(Stored data)
- - -

(* ===== verification/ArchInit.v ===== *)
(** * Starting the kernel (arch/x86/kernel/init.c, kernel/core/main.c)

    [arch_init] with every stage in its order, every message and every early
    return, over the state of all components at once: one screen and serial port,
    one kernel memory whose pages come from one page allocator, one processor.
    A component's operations run on their part of this state.  Interrupts are
    turned on in the middle but none arrives before [arch_init] has returned, and
    the debug messages the stages themselves send to the serial port are left
    out, as in the models of the components. *)

From Stdlib Require Import String Ascii.
From stdpp Require Import base numbers list gmap.
From Stdlib Require Import ZArith Lia.
From S2P Require Import Prelude LinkedList CString PageDefs Bootmem Palloc PageSource Boot Slab Ptable Task Tty Vfs Multiboot Interrupts Cpu Console Logging.

#[local] Open Scope Z_scope.

(** The processor and its tables: the leaves [cpuid_init] stores, CR3, the
    interrupt flag, the descriptor tables, the handlers, and what was written to
    the ports of the interrupt controller and the timer.  The remaining fields of
    [struct cpu_info] are those of the scheduler's state. *)
Record hardware : Type := Hardware {
  hw_leaves : list cpuid_leaf;
  hw_cr3 : Z;
  hw_if : bool;
  hw_cpu_id : Z;
  hw_desc : cpu_tables;
  hw_self : Z;
  hw_idt : list idt_gate;
  hw_idtr : Z * Z;
  hw_handlers : list Z;
  hw_events : list event
}.

(** Everything but the console.  Kernel memory and the page allocator are in
    [tmem] of the scheduler's state. *)
Record core : Type := Core {
  co_hw : hardware;
  co_bootmem : bootmem;
  co_sched : sched buddy;
  co_tty_nodes : gmap tty_node (lnode tty_node);
  co_tty_head : Z;
  co_fs_types : gmap Z file_system_type;
  co_fs_nodes : gmap fs_node (lnode fs_node);
  co_fs_lock : bool;
  co_root_sb : Z
}.

Record kernel : Type := Kernel { k_console : console; k_core : core }.

(** ** The parts of the state *)

Definition with_hw (h : hardware) (x : core) : core :=
  Core h (co_bootmem x) (co_sched x) (co_tty_nodes x) (co_tty_head x) (co_fs_types x) (co_fs_nodes x) (co_fs_lock x) (co_root_sb x).

Definition with_bootmem (bm : bootmem) (x : core) : core :=
  Core (co_hw x) bm (co_sched x) (co_tty_nodes x) (co_tty_head x) (co_fs_types x) (co_fs_nodes x) (co_fs_lock x) (co_root_sb x).

Definition with_sched (s : sched buddy) (x : core) : core :=
  Core (co_hw x) (co_bootmem x) s (co_tty_nodes x) (co_tty_head x) (co_fs_types x) (co_fs_nodes x) (co_fs_lock x) (co_root_sb x).

Definition core_heap (x : core) : heap buddy := tmem (co_sched x).

Definition with_heap (h : heap buddy) (x : core) : core := with_sched (with_tmem h (co_sched x)) x.

(** What the terminals and the file systems see of it. *)
Definition core_ttys (x : core) : ttys buddy := Ttys (co_tty_nodes x) (co_tty_head x) (core_heap x).

Definition with_ttys (t : ttys buddy) (x : core) : core :=
  Core (co_hw x) (co_bootmem x) (with_tmem (tty_mem t) (co_sched x)) (tty_nodes t) (head_id t)
    (co_fs_types x) (co_fs_nodes x) (co_fs_lock x) (co_root_sb x).

Definition core_vfs (m : bytes) (x : core) : vfs buddy :=
  Vfs m (co_fs_types x) (co_fs_nodes x) (co_fs_lock x) (co_root_sb x) (core_heap x).

Definition with_vfs (v : vfs buddy) (x : core) : core :=
  Core (co_hw x) (co_bootmem x) (with_tmem (vfs_mem v) (co_sched x)) (co_tty_nodes x) (co_tty_head x)
    (fs_types v) (fs_nodes v) (fs_list_lock v) (root_sb v).

(** [struct cpu_info] of the one processor. *)
Definition core_cpu (x : core) : cpu_info :=
  CpuInfo (hw_cpu_id (co_hw x)) (current_task (co_sched x)) (Z.b2z (sched_enabled (co_sched x))) (esp0 (co_sched x))
    (hw_desc (co_hw x)) (hw_self (co_hw x)).

Definition with_cpu (c : cpu_info) (x : core) : core :=
  let h := co_hw x in
  with_hw (Hardware (hw_leaves h) (hw_cr3 h) (hw_if h) (cpu_id c) (cpu_desc c) (cpu_self c) (hw_idt h) (hw_idtr h) (hw_handlers h) (hw_events h))
    (with_sched (with_current (cpu_task c) (with_enabled (negb (cpu_sched_enabled c =? 0)) (with_esp0 (cpu_esp0 c) (co_sched x)))) x).

(** Running an operation on a part. *)
Definition zoom {S X A} (get : S -> X) (set : X -> S -> S) (f : ST X A) : ST S A :=
  fun s => match f (get s) with Some (a, x) => Some (a, set x s) | None => None end.

Definition on_console {A} (f : ST console A) : ST kernel A := zoom k_console (fun c k => Kernel c (k_core k)) f.

Definition on_core {A} (f : ST core A) : ST kernel A := zoom k_core (fun x k => Kernel (k_console k) x) f.

Definition on_hw {A} (f : ST hardware A) : ST kernel A := on_core (zoom co_hw with_hw f).

Definition on_sched {A} (f : ST (sched buddy) A) : ST kernel A := on_core (zoom co_sched with_sched f).

(** Early memory together with kernel memory, or with the page allocator. *)
Definition on_early {A} (f : ST (bootmem * gmap Z Z) A) : ST kernel A :=
  on_core (zoom (fun x => (co_bootmem x, kmem (core_heap x)))
                (fun '(bm, w) x => with_bootmem bm (with_heap (with_kmem w (core_heap x)) x)) f).

Definition on_pages {A} (f : ST (bootmem * buddy) A) : ST kernel A :=
  on_core (zoom (fun x => (co_bootmem x, source (core_heap x)))
                (fun '(bm, b) x => with_bootmem bm (with_heap (Heap (kmem (core_heap x)) (caches (core_heap x)) b) x)) f).

(** An operation on the file systems reads names from the console's memory. *)
Definition on_vfs {A} (f : ST (vfs buddy) A) : ST kernel A :=
  fun k => zoom (fun k => core_vfs (text (k_console k)) (k_core k)) (fun v k => Kernel (k_console k) (with_vfs v (k_core k))) f k.


(** ** The texts *)

Definition OK_STR : list Z := chars "[ " ++ [12] ++ chars "OK" ++ [11] ++ chars " ]" ++ [10].
Definition FAIL_STR : list Z := chars "[" ++ [13] ++ chars "FAIL" ++ [11] ++ chars "]" ++ [10].

Definition banner : list Z :=
  [10; 10] ++
  chars " ######                                    " ++ [10] ++
  chars " #     #  ####  #####   ##   #####  #   #  " ++ [10] ++
  chars " #     # #    #   #    #  #  #    #  # #   " ++ [10] ++
  chars " ######  #    #   #   #    # #    #   #    " ++ [10] ++
  chars " #   #   #    #   #   ###### #####    #    " ++ [10] ++
  chars " #    #  #    #   #   #    # #   #    #    " ++ [10] ++
  chars " #     #  ####    #   #    # #    #   #    " ++ [10] ++
  chars "                                           " ++ [10] ++
  [10].

(** "%c" twelve times. *)
Definition vendor_format : list Z := concat (replicate 12 (chars "%c")).

Section Machine.
  Context (KERNEL_PHYS_START KERNEL_PHYS_END KERNEL_STACK_BOTTOM : Z).
  (** The boot loader's structures. *)
  Context (mboot : bytes) (info : multiboot_info).
  (** Addresses of literals, of the log's buffers, of the file name in the log
      and of the local array of [cpuid_init]. *)
  Context (literal : list Z -> Z) (buffers : log_buffers) (file cpu_name : Z).
  (** Addresses of static data and of code. *)
  Context (kernel_pgd task_head cpu0 idt_addr testfs_type testfs_name : Z).
  Context (isr : Z -> Z) (isr_exit timer_isr keyboard_isr shell_init : Z).
  (** What the processor reports: cpuid, where it has the leaf, and CR4. *)
  Context (cpuid : Z -> option cpuid_leaf) (cr4 : Z).
  (** The contents of the idle task's memory before it is filled in. *)
  Context (junk : task).

#[local] Instance pages : PageSource buddy := buddy_source KERNEL_PHYS_START KERNEL_PHYS_END.

Definition info_message (l : list Z) : ST kernel unit := on_console (printk literal buffers LOG_INFO file (literal l) []).

(** [__get_cpuid] leaves its results alone for a leaf the processor has not. *)
Definition cpuid_init : ST kernel Z :=
  (on_hw (modify (fun h =>
     Hardware ((fun '(i, old) => default old (cpuid i)) <$> zip [0; 1; 2; 3] (hw_leaves h))
       (hw_cr3 h) (hw_if h) (hw_cpu_id h) (hw_desc h) (hw_self h) (hw_idt h) (hw_idtr h) (hw_handlers h) (hw_events h))) ;;
   leaf0 <- deref (cpuid 0) ;;
   on_console (on_text (cpuid_get_cpu_name leaf0 (literal vendor_format) cpu_name)) ;;
   ret E_SUCCESS)%st.

Definition with_cr3 (v : Z) (h : hardware) : hardware :=
  Hardware (hw_leaves h) v (hw_if h) (hw_cpu_id h) (hw_desc h) (hw_self h) (hw_idt h) (hw_idtr h) (hw_handlers h) (hw_events h).

(** [paging_init] on the leaves that were stored. *)
Definition start_paging : ST kernel Z :=
  (leaves <- on_hw (gets hw_leaves) ;;
   leaf1 <- deref (leaves !! 1%nat) ;;
   cr3 <- on_hw (gets hw_cr3) ;;
   r <- on_early (paging_init (negb (x86_paging_pse_enabled leaf1 cr4 =? 0)) (negb (x86_paging_pge_enabled leaf1 cr4 =? 0)) kernel_pgd cr3) ;;
   on_hw (modify (with_cr3 r.2)) ;;
   ret r.1)%st.

Definition start_cpu : ST kernel Z :=
  on_core (fun x => let '(r, c) := cpu_init cpu0 (core_cpu x) in Some (r, with_cpu c x)).

Definition with_idt (g : list idt_gate) (h : hardware) : hardware :=
  Hardware (hw_leaves h) (hw_cr3 h) (hw_if h) (hw_cpu_id h) (hw_desc h) (hw_self h) g (hw_idtr h) (hw_handlers h) (hw_events h).

Definition with_idtr (v : Z * Z) (h : hardware) : hardware :=
  Hardware (hw_leaves h) (hw_cr3 h) (hw_if h) (hw_cpu_id h) (hw_desc h) (hw_self h) (hw_idt h) v (hw_handlers h) (hw_events h).

Definition with_handlers (l : list Z) (tr : list event) (h : hardware) : hardware :=
  Hardware (hw_leaves h) (hw_cr3 h) (hw_if h) (hw_cpu_id h) (hw_desc h) (hw_self h) (hw_idt h) (hw_idtr h) l (hw_events h ++ tr).

Definition start_idt : ST kernel Z :=
  on_hw (fun h => match idt_init isr (hw_idt h) with Some g => Some (E_SUCCESS, with_idt g h) | None => None end).

Definition load_idt : ST kernel Z := on_hw (fun h => Some (E_SUCCESS, with_idtr (idt_load idt_addr) h)).

Definition start_pic : ST kernel Z :=
  on_hw (fun h => Some (E_SUCCESS, with_handlers (hw_handlers h) (pic_init PIC_MASTER_OFFSET PIC_SLAVE_OFFSET) h)).

Definition start_timer : ST kernel Z :=
  on_hw (fun h => match timer_init timer_isr (hw_handlers h) with Some (tr, l) => Some (E_SUCCESS, with_handlers l tr h) | None => None end).

Definition start_keyboard : ST kernel Z :=
  on_hw (fun h => match keyboard_init keyboard_isr (hw_handlers h) with Some (r, l) => Some (r, with_handlers l [] h) | None => None end).

(** STI *)
Definition enable_hardware_interrupts : ST kernel unit :=
  on_hw (modify (fun h => Hardware (hw_leaves h) (hw_cr3 h) true (hw_cpu_id h) (hw_desc h) (hw_self h) (hw_idt h) (hw_idtr h) (hw_handlers h) (hw_events h))).

(** One stage: the message, the step, its outcome; a stage that failed ends
    [arch_init]. *)
Definition stage (message : list Z) (step : ST kernel bool) (rest : ST kernel Z) : ST kernel Z :=
  (info_message message ;;
   ok <- step ;;
   if negb ok then info_message FAIL_STR ;; ret E_ERROR else
   info_message OK_STR ;;
   rest)%st.

Definition succeeds (step : ST kernel Z) : ST kernel bool := (r <- step ;; ret (SUCCESS r))%st.

Definition arch_init (mboot_magic : Z) : ST kernel Z :=
  (on_console (on_display (fun _ => vga_clear_screen VGA_COLOUR_BLACK)) ;;
   on_console (on_display (fun _ => vga_set_cursor 0 23)) ;;
   stage (chars "Initialising serial ports..            ") (succeeds (on_console (on_port (fun _ => serial_init))))
   (p <- on_console (on_port (fun _ => serial_get_debug_port)) ;;
    on_console (on_port (fun m => serial_write_line m p (literal banner))) ;;
   stage (chars "Parsing Multiboot structs..            ")
     (r <- on_core (zoom co_bootmem with_bootmem (multiboot_parse KERNEL_PHYS_START KERNEL_PHYS_END mboot mboot_magic info)) ;; ret (negb (r =? 0)))
   (stage (chars "Retrieving CPUID..                     ") (succeeds cpuid_init)
   (stage (chars "Initialising paging..                  ") (succeeds start_paging)
   (stage (chars "Initialising buddy allocator..         ")
     (highest <- on_core (zoom co_bootmem with_bootmem bootmem_highest_pfn) ;; succeeds (on_pages (buddy_init KERNEL_PHYS_START highest)))
   (stage (chars "Initialising bootmem..                 ") (succeeds (on_pages bootmem_mark_free))
   (stage (chars "Setting up CPU..                       ") (succeeds start_cpu)
   (stage (chars "Assigning IDT gates..                  ") (succeeds start_idt)
   (stage (chars "Loading IDT..                          ") (succeeds load_idt)
   (stage (chars "Configuring legacy PIC..               ") (succeeds start_pic)
   (stage (chars "Initialising timer..                   ") (succeeds start_timer)
   (stage (chars "Initialising keyboard driver..         ") (succeeds start_keyboard)
   (info_message (chars "Enabling interrupts..                  ") ;;
    enable_hardware_interrupts ;;
    info_message OK_STR ;;
   stage (chars "Initialising task scheduler..          ") (succeeds (on_sched (task_init task_head kernel_pgd KERNEL_STACK_BOTTOM junk)))
   (stage (chars "Initialising default TTYs..            ") (succeeds (on_core (zoom core_ttys with_ttys tty_init)))
   (info_message (chars "Mounting root filesystem..             ") ;;
    on_vfs (mount_root_testing testfs_type testfs_name) ;;
    on_sched (task_create task_head kernel_pgd isr_exit (chars "shell") TASK_KERNEL shell_init TASK_PRIORITY_MIN TASK_STATE_WAITING) ;;
    ret 0)))))))))))))))%st.

(** [kernel_main] up to its endless loop: the result is not looked at. *)
Definition kernel_main (arg1 : Z) : ST kernel unit := (arch_init arg1 ;; ret tt)%st.

End Machine.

- - -

Directions for this task
Given the data above, which lines hold the string "rest"? Return them.

Solution below
Definition stage (message : list Z) (step : ST kernel bool) (rest : ST kernel Z) : ST kernel Z :=
   rest)%st.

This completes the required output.